(* ===== verification/SubscriptionExamples.v ===== *)
(** * Subscriptions: examples

Runs of the operations on a small table, and the instances of the theorems there. *)
From S2P Require Import Prelude GoText GoTime Redis PaymentStore Payments PaymentCreate.
From S2P Require Import SubscriptionWindow Wallets Programs Interleave Subscriptions SubscriptionFacts SubscriptionRuns.
From S2P Require Import SubscriptionSweeps.
From Stdlib Require Import Bool.

Local Open Scope string_scope.
Local Open Scope Z_scope.

(** One dollar. *)
Definition dollar : Amount := 10000000000.

Definition noon : Time := Date 2026 1 15 + 12 * Hour.

Definition quiet : CachePeers := mkCaches false (fun _ => Ok tt) (fun _ => Ok tt).

(** A wallet of a dollar a day, used up the day before, and one of five dollars in all. *)
Definition daily_row : SubRow :=
  mkRow 7 (Some 2) (Date 2026 1 1) (Date 2026 2 1) "active" (Some dollar) dollar "daily" (Date 2026 1 14)
    None (Date 2026 1 1) "" (Date 2026 1 1) None.
Definition pool_row : SubRow :=
  mkRow 7 (Some 3) (Date 2025 12 1) (Date 2026 1 20) "active" (Some (5 * dollar)) (2 * dollar) "none" 0
    None (Date 2025 12 1) "" (Date 2025 12 1) None.

Definition free_plan : SubscriptionPlan := mkSubPlan "Free" (Some dollar) "none" 30 "day" true true 1.

Definition table : SubDB := mkSubDB {[ 1 := daily_row; 2 := pool_row ]} {[ 3 := free_plan; 4 := free_plan ]} noon.

Lemma table_sound : sound table.
Proof.
  split; [done|]. intros id r Hr. cbn [rows table] in Hr.
  apply lookup_insert_Some in Hr as [[_ <-]|[_ Hr]]; [|apply lookup_singleton_Some in Hr as [_ <-]].
  all: split; try (intros l [= <-]); by vm_compute.
Qed.

Lemma noon_after_year_one : after_year_one noon.
Proof. intros []; by vm_compute. Qed.

(** ** Charges *)

(** The pool expires first: it pays what it has, and the new day pays the rest. *)
Example charge_of_three_and_a_half :
  (run (AllocateAndRecordUsage 7 (35 * dollar / 10)) table).2 =
    Ok ([mkAlloc 2 (3 * dollar); mkAlloc 1 (dollar / 2)], None).
Proof. by vm_compute. Qed.

Lemma charges_reach_the_wallets_witness :
  exists w' allocs, run (AllocateAndRecordUsage 7 (35 * dollar / 10)) table = (w', Ok (allocs, None)) /\
    35 * dollar / 10 - subscriptionAllocationEpsilon <= paid allocs <= 35 * dollar / 10.
Proof.
  pose proof (charges_reach_the_wallets 7 (35 * dollar / 10) table table_sound noon_after_year_one eq_refl) as Hc.
  cbv zeta in Hc. destruct (run (AllocateAndRecordUsage 7 (35 * dollar / 10)) table) as [w' [[allocs [e|]]|e]] eqn:E.
  - apply (f_equal snd) in E. vm_compute in E. discriminate.
  - exists w', allocs. split; [reflexivity|]. exact (proj1 Hc).
  - destruct Hc.
Defined.

(** ** Schedules *)

(** A renewal and a charge of the pool, their statements interleaved. *)
Definition renew_pool : AssignSubscriptionInput := mkAssign 7 (Some 3) 10 0 "renewed" None "".

Definition renewal_and_charge : list (Event SubDB) :=
  [Spawn (discard (AssignOrExtendSubscription quiet renew_pool)); Spawn (discard (RecordUsage 2 dollar));
   Turn 0 None; Turn 1 None; Turn 0 None; Turn 1 None; Turn 0 None; Turn 1 None; Turn 0 None;
   Outside (fun w => with_now (now w + Hour) w)].

Lemma no_charge_is_lost_witness :
  sound (schedule renewal_and_charge (table, [])).1 /\
  exists r', rows (schedule renewal_and_charge (table, [])).1 !! 2 = Some r' /\ 2 * dollar <= row_usage r'.
Proof.
  destruct (no_charge_is_lost true quiet renewal_and_charge table table_sound) as (Hs & _ & Hk).
  - repeat constructor; done.
  - constructor; [apply tick; vm_compute; congruence|constructor].
  - split; [exact Hs|]. destruct (Hk 2 pool_row eq_refl) as (r' & Hr' & _ & _ & _ & Hu). exists r'. split; [exact Hr'|].
    exact (Hu eq_refl).
Defined.

Example charge_in_a_renewal :
  match rows (schedule renewal_and_charge (table, [])).1 !! 2 with
  | Some r => (row_usage r =? 3 * dollar) && (row_expires r =? Date 2026 1 30)
  | None => false
  end = true.
Proof. by vm_compute. Qed.

(** Two claims at once: each looks before the other has inserted, and the user holds the
plan twice. *)
Definition two_claims : list (Event SubDB) :=
  let claim := discard (ClaimSubscription quiet 8 4) in
  [Spawn claim; Spawn claim] ++ concat (repeat [Turn 0 None; Turn 1 None] 12).

Example claims_at_once_stack :
  length (ListActiveByUserID 8 (schedule two_claims (table, [])).1) = 2%nat.
Proof. by vm_compute. Qed.

(** ** Terms *)

Definition assign_new : AssignSubscriptionInput := mkAssign 9 None 30 1 " gift " None "".

Lemma assignment_is_idempotent_witness :
  exists w1 p, run (assignSubscriptionWithReuse quiet assign_new) table = (w1, Ok (p, false)) /\
    run (assignSubscriptionWithReuse quiet assign_new) (with_now (noon + Hour) w1) =
      (with_now (noon + Hour) w1, Ok (p, true)).
Proof.
  destruct (run (assignSubscriptionWithReuse quiet assign_new) table) as [w1 [[p [|]]|e]] eqn:E.
  - apply (f_equal snd) in E. vm_compute in E. discriminate.
  - exists w1, p. split; [reflexivity|].
    refine (proj1 (assignment_is_idempotent quiet assign_new table w1 p (noon + Hour) table_sound _ E eq_refl _)).
    + done.
    + apply (f_equal snd) in E. vm_compute in E. injection E as <-. split; vm_compute; congruence.
  - apply (f_equal snd) in E. vm_compute in E. discriminate.
Defined.

Lemma renewal_extends_the_term_witness :
  exists r', renewed table 10 "renewed" pool_row r' /\
    (run (AssignOrExtendSubscription quiet renew_pool) table).2 = Ok (2, r', true).
Proof.
  destruct (renewal_extends_the_term quiet renew_pool table (2, pool_row)) as (r' & Hr' & Hrun).
  - by vm_compute.
  - reflexivity.
  - exists r'. split; [exact Hr'|]. by rewrite Hrun.
Defined.

Lemma claims_do_not_stack_witness :
  exists w1 p q, run (ClaimSubscription quiet 8 4) table = (w1, Ok (p, false)) /\
    run (ClaimSubscription quiet 8 4) (with_now (noon + Hour) w1) = (with_now (noon + Hour) w1, Ok (q, true)).
Proof.
  destruct (run (ClaimSubscription quiet 8 4) table) as [w1 [[p held]|e]] eqn:E.
  - destruct (claims_do_not_stack quiet 8 4 table w1 p held (noon + Hour)) as (q & Hq & _); [done|reflexivity|exact E| |].
    + apply (f_equal snd) in E. vm_compute in E. injection E as <- <-. by vm_compute.
    + exists w1, p, q. split; [|exact Hq]. apply (f_equal snd) in E. vm_compute in E. by injection E as _ <-.
  - apply (f_equal snd) in E. vm_compute in E. discriminate.
Defined.

(** A pool that has been used up is claimed again when it has expired: the row is active
once more, with nothing left in it. *)
Definition spent_table : SubDB :=
  mkSubDB {[ 5 := mkRow 8 (Some 4) (Date 2025 12 1) (Date 2025 12 31) "expired" (Some dollar) dollar "none" 0
                    None (Date 2025 12 1) "" (Date 2025 12 1) None ]} {[ 4 := free_plan ]} noon.

Example reclaimed_pool_is_empty :
  match (run (ClaimSubscription quiet 8 4) spent_table).2 with
  | Ok (p, held) => negb held && IsActive (wallet_of p) noon && bool_decide (RemainingUSDAt (wallet_of p) noon = Some 0)
  | Err _ => false
  end = true.
Proof. by vm_compute. Qed.

(** A plan of one month that is claimed lasts a day; one that is bought lasts thirty. *)
Definition month_plan : SubscriptionPlan := mkSubPlan "Month" (Some dollar) "none" 1 "month" true true 1.

Example claimed_month_lasts_a_day :
  match (run (ClaimSubscription quiet 8 4) (mkSubDB ∅ {[ 4 := month_plan ]} noon)).2 with
  | Ok (p, _) => row_expires p.2 - noon
  | Err _ => 0
  end = Day /\ psComputeValidityDays (plan_validity_days month_plan) (plan_validity_unit month_plan) = 30.
Proof. by vm_compute. Qed.

(** ** The cycle *)

Lemma cycle_is_invisible_witness :
  (run (GetUserSubscriptionsWithProgress 7) (with_now (noon + Hour) (run runOnce table).1)).2 =
  (run (GetUserSubscriptionsWithProgress 7) (with_now (noon + Hour) table)).2.
Proof.
  destruct (cycle_is_invisible table (noon + Hour) 7 dollar table_sound noon_after_year_one) as (_ & Hp & _).
  - vm_compute. congruence.
  - exact Hp.
Defined.

Example cycle_resets_the_day :
  (row_usage <$> rows (run runOnce table).1 !! 1) = Some 0.
Proof. by vm_compute. Qed.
----
- [About this exercise]
What you give back should be exactly the lines of the data above from the line with "- exists w', allocs." through the line with "match rows (schedule", both of those included, and nothing more.

- [Response for this exercise]
  - exists w', allocs. split; [reflexivity|]. exact (proj1 Hc).
  - destruct Hc.
Defined.

(** ** Schedules *)

(** A renewal and a charge of the pool, their statements interleaved. *)
Definition renew_pool : AssignSubscriptionInput := mkAssign 7 (Some 3) 10 0 "renewed" None "".

Definition renewal_and_charge : list (Event SubDB) :=
  [Spawn (discard (AssignOrExtendSubscription quiet renew_pool)); Spawn (discard (RecordUsage 2 dollar));
   Turn 0 None; Turn 1 None; Turn 0 None; Turn 1 None; Turn 0 None; Turn 1 None; Turn 0 None;
   Outside (fun w => with_now (now w + Hour) w)].

Lemma no_charge_is_lost_witness :
  sound (schedule renewal_and_charge (table, [])).1 /\
  exists r', rows (schedule renewal_and_charge (table, [])).1 !! 2 = Some r' /\ 2 * dollar <= row_usage r'.
Proof.
  destruct (no_charge_is_lost true quiet renewal_and_charge table table_sound) as (Hs & _ & Hk).
  - repeat constructor; done.
  - constructor; [apply tick; vm_compute; congruence|constructor].
  - split; [exact Hs|]. destruct (Hk 2 pool_row eq_refl) as (r' & Hr' & _ & _ & _ & Hu). exists r'. split; [exact Hr'|].
    exact (Hu eq_refl).
Defined.

Example charge_in_a_renewal :
  match rows (schedule renewal_and_charge (table, [])).1 !! 2 with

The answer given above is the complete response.